I am always the first one at school to throw out the "I will never use this outside of school" complaint to teachers. Math class was always the first class I criticized because it didn't take me but two seconds of Algebra my freshman year to realize that math was not my expertise. Some of my arguments were as followed:

• Algebra I: "When will I ever have to solve for 'x' as a History major?" (I had considered majoring in History...that is until I heard the words "History Paper")
• Geometry: "Do veterinarians really need to have the formula for the area of an octagon memorized?" (I wanted to be a vet...then I watch an episode of emergency vets and nearly got sick)
• Algebra II: "Factorization? I'm pretty sure music majors don't need to know the factors of 71. What? It's a prime number? See!" (Of course I went through the whole music major phase...that is until the dreaded music theory class I took my senior year.)
• Pre-Calculus: "I'm sorry, but I'm pretty sure journalists don't need to know how to find the missing side of a triangle by using Sin, Co sin or Tangent." (I'm happy to say the whole journalism thing is still accurate.)
  

I would have put down my argument for my recent statistics class, but I didn't have too. I actually used something I learned from that class in a real-life problem. Yeah!

So, what did I do?

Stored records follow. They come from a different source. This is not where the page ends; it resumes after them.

Lemma set_zone_bind {B : Type} (c d : nat) (update : Zone -> Zone) (k : unit -> St B)
    (w : store) (l : Layout) :
  layout_objects w !! c = Some l ->
  (set_zone c d update ≫= k) w
  = k tt match zones l !! d with
         | Some z => with_layout c (set_zones l (<[d := update z]> (zones l))
                                      (pressurized_volume_m3 l)) w
         | None => w
         end.
Proof.
  intros Hl. unfold mbind, St_bind. now rewrite (set_zone_eq _ _ _ _ _ Hl).
Qed.

Ltac touched :=
  repeat match goal with
         | |- touched_only _ _ ?w ?w => apply touched_only_refl
         | |- touched_only _ _ ?w (with_layout _ _ ?W) =>
             apply (touched_only_trans _ _ w W); [|apply touched_only_layout]
         | |- touched_only _ _ ?w (with_generator _ _ ?W) =>
             apply (touched_only_trans _ _ w W); [|apply touched_only_generator]
         end.

Ltac look :=
  cbn [layout_objects generator_objects with_layout with_generator];
  first [ eassumption
        | apply list_lookup_insert_eq; rewrite ?length_insert;
          eapply lookup_lt_Some; eassumption ].

(** The end of a run that succeeds. *)
Lemma runs_as_done (c g : nat) (w w' : store) (l' : Layout) (r' : rng) :
  touched_only c g w w' ->
  layout_objects w' !! c = Some l' ->
  generator_objects w' !! g = Some r' ->
  exists res w'',
    Some (Ok tt, w') = Some (res, w'') /\ touched_only c g w w''
    /\ res = Ok tt /\ layout_objects w'' !! c = Some l'
    /\ generator_objects w'' !! g = Some r'.
Proof. intros. eexists _, _. split; [reflexivity|]. auto. Qed.

Lemma isru_runs (c g : nat) (w : store) (l : Layout) (r : rng) :
  layout_objects w !! c = Some l -> generator_objects w !! g = Some r ->
  runs_as c g (_op_adjust_isru_st c g) w (apply_adjust_isru l r).
Proof.
  intros Hl Hg. unfold runs_as, _op_adjust_isru_st, apply_adjust_isru.
  destruct (rng_uniform (-0.05) 0.08 r) as [delta r1] eqn:Hu.
  rewrite (draw_bind _ _ _ _ _ _ _ Hg Hu).
  rewrite (get_layout_bind _ _ _ l) by look.
  rewrite (set_layout_eq c _ _ l) by look.
  apply runs_as_done; [touched | look | look].
Qed.

Lemma privacy_runs (c g : nat) (w : store) (l : Layout) (r : rng) :
  layout_objects w !! c = Some l -> generator_objects w !! g = Some r ->
  runs_as c g (_op_adjust_privacy_st c g) w (apply_adjust_privacy l r).
Proof.
  intros Hl Hg. unfold runs_as, _op_adjust_privacy_st, apply_adjust_privacy. cbv zeta.
  rewrite (get_layout_bind _ _ _ _ Hl).
  destruct (positions_where _ (zones l)) as [|t0 ts] eqn:Ht.
  { apply runs_as_done; [touched | look | look]. }
  destruct (rng_choice (length (t0 :: ts)) r) as [i r1] eqn:Hc.
  destruct (rng_uniform (-0.05) 0.1 r1) as [u r2] eqn:Hu.
  rewrite (draw_bind _ _ _ _ _ _ _ Hg Hc).
  erewrite (draw_bind g _ _ _ r1) by (first [exact Hu | look]).
  destruct ((t0 :: ts) !! i) as [t|].
  - erewrite set_zone_eq by look.
    destruct (zones l !! t) as [zone|]; apply runs_as_done; [touched | look | look | touched | look | look].
  - apply runs_as_done; [touched | look | look].
Qed.

Lemma zone_volume_runs (c g : nat) (w : store) (l : Layout) (r : rng) :
  layout_objects w !! c = Some l -> generator_objects w !! g = Some r ->
  runs_as c g (_op_adjust_zone_volume_st c g) w (apply_adjust_zone_volume l r).
Proof.
  intros Hl Hg.
  unfold runs_as, _op_adjust_zone_volume_st, apply_adjust_zone_volume. cbv zeta.
  rewrite (get_layout_bind _ _ _ _ Hl).
  set (adjustable := positions_where _ (zones l)).
  destruct (length adjustable <? 2)%nat eqn:Hlen.
  { apply runs_as_done; [touched | look | look]. }
  destruct (rng_sample2 (length adjustable) r) as [[i j] r1] eqn:Hs.
  destruct (rng_uniform 0.02 0.06 r1) as [u r2] eqn:Hu.
  rewrite (draw_bind _ _ _ _ _ _ _ Hg Hs).
  erewrite (draw_bind g _ _ _ r1) by (first [exact Hu | look]).
  destruct (adjustable !! i) as [d|] eqn:Hd;
    [|apply runs_as_done; [touched | look | look]].
  destruct (adjustable !! j) as [e|] eqn:He;
    [|apply runs_as_done; [touched | look | look]].
  destruct (positions_where_lookup _ _ _ _ Hd) as (donor & Hdonor & _).
  destruct (positions_where_lookup _ _ _ _ He) as (target & Htarget & _).
  rewrite Hdonor.
  set (transfer := volume_m3 donor * u).
  set (zs1 := <[d:=set_volume donor (fmax (volume_m3 donor - transfer) 5.0)]> (zones l)).
  assert (Hrc : exists receiver, zs1 !! e = Some receiver).
  { apply lookup_lt_is_Some. subst zs1. rewrite length_insert.
    eapply lookup_lt_Some, Htarget. }
  destruct Hrc as [receiver Hrc]. rewrite Hrc.
  set (l1 := set_zones l zs1 (pressurized_volume_m3 l)).
  rewrite (set_zone_bind _ _ _ _ _ l) by look. rewrite Hdonor. fold zs1 l1.
  rewrite (set_zone_bind _ _ _ _ _ l1) by look.
  change (zones l1) with zs1. rewrite Hrc.
  erewrite get_layout_bind by look.
  erewrite set_layout_eq by look.
  apply runs_as_done; [touched | look | look].
Qed.

Lemma tune_systems_runs (c g : nat) (w : store) (l : Layout) (r : rng) :
  layout_objects w !! c = Some l -> generator_objects w !! g = Some r ->
  runs_as c g (_op_tune_systems_st c g) w (apply_tune_systems l r).
Proof.
  intros Hl Hg. unfold runs_as, _op_tune_systems_st, apply_tune_systems. cbv zeta.
  rewrite (get_layout_bind _ _ _ _ Hl).
  destruct (rng_uniform (-0.02) 0.03 r) as [u r1] eqn:Hu.
  rewrite (draw_bind _ _ _ _ _ _ _ Hg Hu).
  erewrite set_layout_bind by look.
  rewrite pure_call_bind. cbn [power].
  destruct (py_int (dict_get (power (systems l)) "autonomy_days" (VInt 14)))
    as [autonomy|e].
  2:{ cbn [mbind result_bind]. eexists _, _. split; [reflexivity|].
      split; [touched | reflexivity]. }
  cbn [mbind result_bind].
  destruct (rng_randint (-1) 2 r1) as [k r2] eqn:Hk.
  erewrite (draw_bind g _ _ _ r1) by (first [exact Hk | look]).
  erewrite set_layout_bind by look.
  rewrite pure_call_bind. cbn [power].
  destruct (py_float _) as [storage|e].
  2:{ cbn [mbind result_bind]. eexists _, _. split; [reflexivity|].
      split; [touched | reflexivity]. }
  cbn [mbind result_bind].
  destruct (rng_uniform (-10) 15 r2) as [v r3] eqn:Hv.
  erewrite (draw_bind g _ _ _ r2) by (first [exact Hv | look]).
  erewrite set_layout_eq by look.
  apply runs_as_done; [touched | look | look].
Qed.

Lemma apply_op_runs (op : NeighborOp) (c g : nat) (w : store) (l : Layout) (r : rng) :
  layout_objects w !! c = Some l -> generator_objects w !! g = Some r ->
  runs_as c g (apply_op_st op c g) w (apply_op op l r).
Proof.
  intros Hl Hg. destruct op; cbn [apply_op_st apply_op].
  - now apply zone_volume_runs.
  - now apply tune_systems_runs.
  - now apply isru_runs.
  - now apply privacy_runs.
Qed.

(** Existing layouts are never written, and of the generators only [g]
    is; new objects may have been created. *)
Definition frame (g : nat) (w w' : store) : Prop :=
  (forall k x, layout_objects w !! k = Some x -> layout_objects w' !! k = Some x)
  /\ (forall k r, k <> g -> generator_objects w !! k = Some r ->
                  generator_objects w' !! k = Some r)
  /\ (length (generator_objects w) <= length (generator_objects w'))%nat.

Lemma frame_refl (g : nat) (w : store) : frame g w w.
Proof. repeat split; auto. Qed.

Lemma frame_trans (g : nat) (w1 w2 w3 : store) :
  frame g w1 w2 -> frame g w2 w3 -> frame g w1 w3.
Proof.
  intros (A1 & B1 & C1) (A2 & B2 & C2). repeat split; [auto | auto | lia].
Qed.

Definition alloc_layout (y : Layout) (w : store) : store :=
  {| layout_objects := layout_objects w ++ [y];
     generator_objects := generator_objects w |}.

Lemma frame_alloc (g : nat) (y : Layout) (w : store) : frame g w (alloc_layout y w).
Proof.
  repeat split; cbn; auto. intros k x Hk. now apply lookup_app_l_Some.
Qed.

I found out the Mean (average) height of all the players on the Softbank Roster (as of 1/22/2008), found the Standard Deviation of the data and used it see exactly where the heights of the American Players fit with the rest of the squad.

The mean height of all 74 players on the roster:

• 181.6cm or approximately 6 feet.

The Standard Deviation for all 74 players on the roster:

• 5.5 cm or approximately 2 inches.
  

Without going into too much detail, Standard Deviation is the measure of the dispersion the data set is from the mean. Basically, it tells you how far a particular number is from 'normal' in a data set. Doctors often use it to track the heights of children to make sure they grow at a normal rate. Most data (99.7%) falls within three standard deviation of the mean. If a particular number is not within three standard deviations, it is usually labeled an outlier. A scientist running an experiment with an outlier may suspect an error or a child's height that is considered an outlier can alert a doctor of a disorder.

On the chart above, the center dash in the mean. The rest of the marks are the +/- Standard deviations up to three. As you can see, the third + standard deviation is 198.1cm. Kameron Loe's height is 201cm. This means that Kameron's height is outside of the third standard deviation, thus putting him in the .3% of data that lies outside the third. Luckily though, he is not alone. His fellow American teammate Brian Falkenborg is listed as 200cm., which also puts him past the third standard deviation. The rest of the Americans' heights fall within the third standard deviation.

Basically, I just proved mathematically that Kameron will be a lot taller than his teammates. Haha. Hey, it was a good way to pass the time. This long off season continues...but not for too long!

-Holly

"Baseball is a habit. The slowly rising crescendo of each game, the rhythm of the long season-These are the essentials and they are remarkably unchanged over nearly a century and a half. Of how many American institutions can that be said?"

-George Will